Today provided a little more time to get back to the RV. I focused on the right elevator. You might ask why I didn't fit and balance both at the same time. I don't have an answer. I just did the left one first and now I'm getting to the right.

First though, a word on finished work, particularly torquing nuts and bolts and some other final assembly. There has always been an issue in mechanical assembly with the, "how do I know it's done?" issue. What I mean is, when you've installed and torqued a bunch of bolts and gone on to something else, it's easy to look back a few days or weeks later and not remember. You have to recheck, or worse, you assume all were properly torqued. Bad news if you missed one and it's critical.

The solution has long been to mark them as done. So, all that wind just to say I have my own way of doing that -- my own formula. I take a 1/4 pint or so of bright acrylic lacquer and let it stand in an open container (the jar below) for a few days. I chose a lacquer tinting base called light chrome yellow. When it gets goopy enough it is perfect for marking the object as complete. One glance and I know I don't have to touch it again.

Below is an (not very good) example of how I use it. Here I have final torqued the lock nut on the elevator bearing. A small dab of the yellow lacquer across the threads and onto the nut indicates it's complete. I always know when I look at it that I don't have to check it again. If it does shift loose or get removed for some reason, the lacquer cracks and falls off. Really dry lacquer is brittle and any change shows up right away. You can buy commercial products for this, just not in the color of yellow that I like...

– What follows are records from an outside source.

(** A cycle removes no entry of the counter map, and it calls [Upload] at
    most once. *)
Lemma upload_keeps_keys (ctx : context) (w : State SC DP) r w' :
  upload env gzip sha256 ctx w = (r, w') ->
  (forall key, is_Some (stats w !! key) -> is_Some (stats w' !! key)) /\
  exists new, transmissions w' = (transmissions w ++ new)%list /\
              (length new <= 1)%nat.
Proof.
  intros Hrun.
  destruct (upload_outcomes _ _ _ _ _ _ _ Hrun)
    as [(e & _ & _ & _ & Hst & _ & Htr)
       |(path & w1 & w2 & sum & Ht & _ & Hst & Htr & Hself & Hcase)].
  { rewrite Hst, Htr. split; [auto|]. exists []. rewrite app_nil_r. auto. }
  destruct Hcase as [(e & _ & _ & ->)|[(_ & _ & _ & ->)|(w3 & Hs & Hhit & Htx & ->)]];
    simpl.
  - rewrite Hst, Htr. split; [auto|]. exists []. rewrite app_nil_r. auto.
  - rewrite Hst, Htr. split; [intros key; apply Add_is_Some|].
    exists []. rewrite app_nil_r. auto.
  - destruct (transmit_spec _ _ _ _ _ _ _ Htx)
      as (_ & [(e & _ & _ & _ & Hst3 & Htr3)
              |(data & c & err & cr & _ & _ & _ & Htr3 & Hres)]).
    { rewrite Hst3, Htr3, Hst, Htr. split; [auto|].
      exists []. rewrite app_nil_r. auto. }
    rewrite Htr3, Htr. split; [|exists [(count cr, err)]; auto].
    intros key Hkey. destruct err as [e|].
    + destruct Hres as (_ & _ & ->). rewrite Hst. apply Add_is_Some, Hkey.
    + simpl in Hres. rewrite Hst in Hres.
      destruct (expvar_Get_Set lastUploadBytes (count cr) _) as [m'|] eqn:Hset.
      * destruct Hres as (_ & -> & _). apply Get_Set_inv in Hset as [-> _].
        rewrite lookup_insert. case_decide; [eauto|].
        do 2 apply Add_is_Some. exact Hkey.
      * destruct Hres as (_ & -> & _). do 2 apply Add_is_Some. exact Hkey.
Qed.
Lemma trapezoid_term_monotone (c r1 r2 : R) (i : nat) :
  0 < c -> 0 < r1 -> r1 <= r2 ->
  trapezoid_term r1 c i <= trapezoid_term r2 c i.
Proof.
  intros Hc H1 H12. unfold trapezoid_term.
  pose proof (scaled_integrand_monotone c (INR i) r1 r2 Hc (pos_INR i) H1 H12) as A.
  pose proof (scaled_integrand_monotone c (INR (i + 1)) r1 r2 Hc (pos_INR (i + 1)) H1 H12) as B.
  replace ((integrand c (INR i * r1 / 200) + integrand c (INR (i + 1) * r1 / 200)) / 2
           * (r1 / 200))
    with ((integrand c (INR i * r1 / 200) * r1
           + integrand c (INR (i + 1) * r1 / 200) * r1) / 400) by field.
  replace ((integrand c (INR i * r2 / 200) + integrand c (INR (i + 1) * r2 / 200)) / 2
           * (r2 / 200))
    with ((integrand c (INR i * r2 / 200) * r2
           + integrand c (INR (i + 1) * r2 / 200) * r2) / 400) by field.
  lra.
Qed.

Lemma fold_sum_monotone (t1 t2 : nat -> R) (l : list nat) :
  (forall i, t1 i <= t2 i) ->
  forall a1 a2, a1 <= a2 ->
    fold_left (fun a i => a + t1 i) l a1 <= fold_left (fun a i => a + t2 i) l a2.
Proof.
  intros Ht. induction l as [| i l IH]; intros a1 a2 Ha; cbn [fold_left].
  - assumption.
  - apply IH. pose proof (Ht i). lra.
Qed.

Lemma trapezoid_spec_monotone (c r1 r2 : R) :
  0 < c -> 0 < r1 -> r1 <= r2 -> trapezoid_spec r1 c <= trapezoid_spec r2 c.
Proof.
  intros Hc H1 H12. unfold trapezoid_spec. apply fold_sum_monotone; [| lra].
  intros i. now apply trapezoid_term_monotone.
Qed.

Lemma fleb_Fin_true (x y : R) : x <= y -> fleb (Fin x) (Fin y) = true.
Proof.
  intros [L | E]; unfold fleb.
  - now rewrite fltb_Fin_true.
  - subst. rewrite feqb_Fin_refl. apply orb_true_r.
Qed.

(** Between positive radii the quadrature does not decrease. *)
Lemma num_integral_monotone_positive (c r1 r2 : R) :
  0 < c -> 0 < r1 -> r1 <= r2 ->
  fleb (Gaussian._num_integral (Fin r1) (Fin c)) (Gaussian._num_integral (Fin r2) (Fin c))
  = true.
Proof.
  intros Hc H1 H12. rewrite !num_integral_positive_radius by lra.
  apply fleb_Fin_true. now apply trapezoid_spec_monotone.
Qed.

(** C6 (the claim: for 0 <= r1 <= r2 the quadrature at r1 is at most the
    quadrature at r2).  At r1 = 0, r2 = 1, c = 1 the comparison is false:
    the code returns NaN at radius 0, and NaN is below nothing. *)
Theorem num_integral_not_monotone_from_zero :
  fleb (Gaussian._num_integral (Fin 0) (Fin 1)) (Gaussian._num_integral (Fin 1) (Fin 1))
  = false.
Proof. rewrite num_integral_zero_radius. reflexivity. Qed.

(** ** The Gaussian profile on finite arguments *)

Lemma fsqrt_Fin (x : R) : 0 <= x -> fsqrt (Fin x) = Fin (sqrt x).
Proof.
  intros Hx. unfold fsqrt. destruct (Rlt_dec x 0) as [N | _]; [lra | reflexivity].
Qed.

Lemma ds_pos : 0 < 1 / 100000.
Proof. lra. Qed.

Lemma fadd_Fin (x y : R) : (Fin x + Fin y)%fl = Fin (x + y).
Proof. reflexivity. Qed.

Lemma fsub_Fin (x y : R) : (Fin x - Fin y)%fl = Fin (x - y).
Proof. reflexivity. Qed.

Lemma fmul_Fin (x y : R) : (Fin x * Fin y)%fl = Fin (x * y).
Proof. reflexivity. Qed.

Lemma fneg_Fin (x : R) : (- Fin x)%fl = Fin (- x).
Proof. reflexivity. Qed.

Lemma fexp_Fin (x : R) : fexp (Fin x) = Fin (exp x).
Proof. reflexivity. Qed.

Lemma fsquare_Fin (x : R) : fsquare (Fin x) = Fin (x * x).
Proof. reflexivity. Qed.

(** Positivity of the divisors that occur in gaussian.py. *)
Ltac positive :=
  repeat first
    [ assumption
    | apply PI_RGT_0
    | apply ds_pos
    | lra
    | apply Rdiv_lt_0_compat
    | apply Rmult_lt_0_compat
    | apply sqrt_lt_R0 ].

Ltac nonzero := apply Rgt_not_eq; unfold Rgt; positive.

(** Evaluation on finite operands: the total operations compute, a
    division by a positive number and the square root of a positive
    number are rewritten; anything else is left as it stands. *)
Ltac fin_eval :=
  unfold lit, pi;
  repeat first
    [ rewrite fadd_Fin | rewrite fsub_Fin | rewrite fmul_Fin | rewrite fneg_Fin
    | rewrite fexp_Fin | rewrite fsquare_Fin
    | rewrite fdiv_Fin by nonzero
    | rewrite fsqrt_Fin by (apply Rlt_le; positive) ].

Lemma amp2d_to_3d_Fin (a sx sy : R) :
  0 < sx -> 0 < sy ->
  Gaussian._amp2d_to_3d (Fin a) (Fin sx) (Fin sy)
  = Fin (a / (sqrt PI * sqrt (sx * sy * 2))).
Proof. intros Hx Hy. unfold Gaussian._amp2d_to_3d. fin_eval. reflexivity. Qed.

Lemma amp3d_to_2d_Fin (a sx sy : R) :
  0 < sx -> 0 < sy ->
  Gaussian._amp3d_to_2d (Fin a) (Fin sx) (Fin sy)
  = Fin (a * sqrt PI * sqrt (sx * sy * 2)).
Proof. intros Hx Hy. unfold Gaussian._amp3d_to_2d. fin_eval. reflexivity. Qed.

(** C7: for a > 0 and sigma_x, sigma_y > 0 converting a 2d amplitude to
    3d and back gives the amplitude again (finite values as reals). *)
Theorem amplitude_round_trip (a sx sy : R) :
  0 < a -> 0 < sx -> 0 < sy ->
  Gaussian._amp3d_to_2d (Gaussian._amp2d_to_3d (Fin a) (Fin sx) (Fin sy)) (Fin sx) (Fin sy)
  = Fin a.
Proof.
  intros _ Hx Hy. rewrite amp2d_to_3d_Fin by assumption.
  rewrite amp3d_to_2d_Fin by assumption. f_equal. field.
  split; apply Rgt_not_eq; apply sqrt_lt_R0; positive.
Qed.

Lemma amplitude_round_trip_witness :
  Gaussian._amp3d_to_2d (Gaussian._amp2d_to_3d (Fin 1) (Fin 1) (Fin 1)) (Fin 1) (Fin 1)
  = Fin 1.
Proof. apply amplitude_round_trip; lra. Defined.

Lemma mass_2d_finite (R amp sigma : R) :
  0 < sigma -> is_finite (Gaussian.mass_2d (Fin R) (Fin amp) (Fin sigma)).
Proof.
  intros Hs. unfold Gaussian.mass_2d. fin_eval. eexists. reflexivity.
Qed.

Lemma alpha_abs_finite (R amp sigma : R) :
  0 < R -> 0 < sigma -> is_finite (Gaussian.alpha_abs (Fin R) (Fin amp) (Fin sigma)).
Proof.
  intros HR Hs. unfold Gaussian.alpha_abs.
  rewrite amp2d_to_3d_Fin by assumption.
  destruct (mass_2d_finite R (amp / (sqrt PI * sqrt (sigma * sigma * 2))) sigma Hs) as [m ->].
  fin_eval. eexists. reflexivity.
Qed.

Lemma d_alpha_dr_finite (R amp sx sy : R) :
  0 < R -> 0 < sx -> 0 < sy ->
  is_finite (Gaussian.d_alpha_dr (Fin R) (Fin amp) (Fin sx) (Fin sy)).
Proof.
  intros HR Hx Hy. unfold Gaussian.d_alpha_dr.
  rewrite amp2d_to_3d_Fin by assumption.
  fin_eval. eexists. reflexivity.
Qed.
Lemma add_command_refuses_a_blank_dependency_witness :
  let now := mk_datetime 2025 6 1 12 0 0 0 in
  let A := mk_TaskModel "A" MEDIUM None [] false None false now in
  let s := mk_state "tasks.json" {[ "A" := A ]} ∅ in
  CLI.add (fun _ => None) now "B" HIGH None "A," false None s
  = (Return [CLI.dependencies_do_not_exist], s).
Proof.
  intros now A s.
  assert (Hk : keyed_by_title (tasks s)).
  { intros k t H. cbn [tasks s] in H. now apply lookup_singleton_Some in H as [<- <-]. }
  assert (Hv : store_valid (tasks s)).
  { intros k t H. cbn [tasks s] in H. apply lookup_singleton_Some in H as [_ <-].
    split; [cbn; lia|]. split; [intros d H; discriminate H|]. split; reflexivity. }
  assert (Hd : is_Some (CLI.parse_deadline (fun _ => None) None))
    by (eexists; reflexivity).
  refine (proj1 (add_command_refuses_a_blank_dependency (fun _ => None) now "B" HIGH
                   None "A," false None s Hk Hv Hd) _).
  cbn. right. left.
Defined.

I rough-cut the leading edge tips of the horizontal stabilizer and fit them to match the line of the elevator fiberglass tips. You can see that things are still pretty rough here, but I'm only after a ballpark fit for the moment.

Next, I cut some .025 alclad strips for reinforcements. They'll be glued in place and they drilled through so that the rivets won't pull through the fiberglass.




HS tips with backing plates glued in place (I used T-88, but most glues that don't get too hard will do) curing. Note the high-tech clamping system.

While the glue did it's thing, I filed and shaped the right elevator counterweight.

When the weight was shaped to fit in the elevator, I drilled it and countersunk the holes to accept the countersunk skin that it will slip into before the screw lock it in place.

Finally, I got a little time to trim-to-fit the elevator counterbalance arm and HS skin clearance. That made a day for me.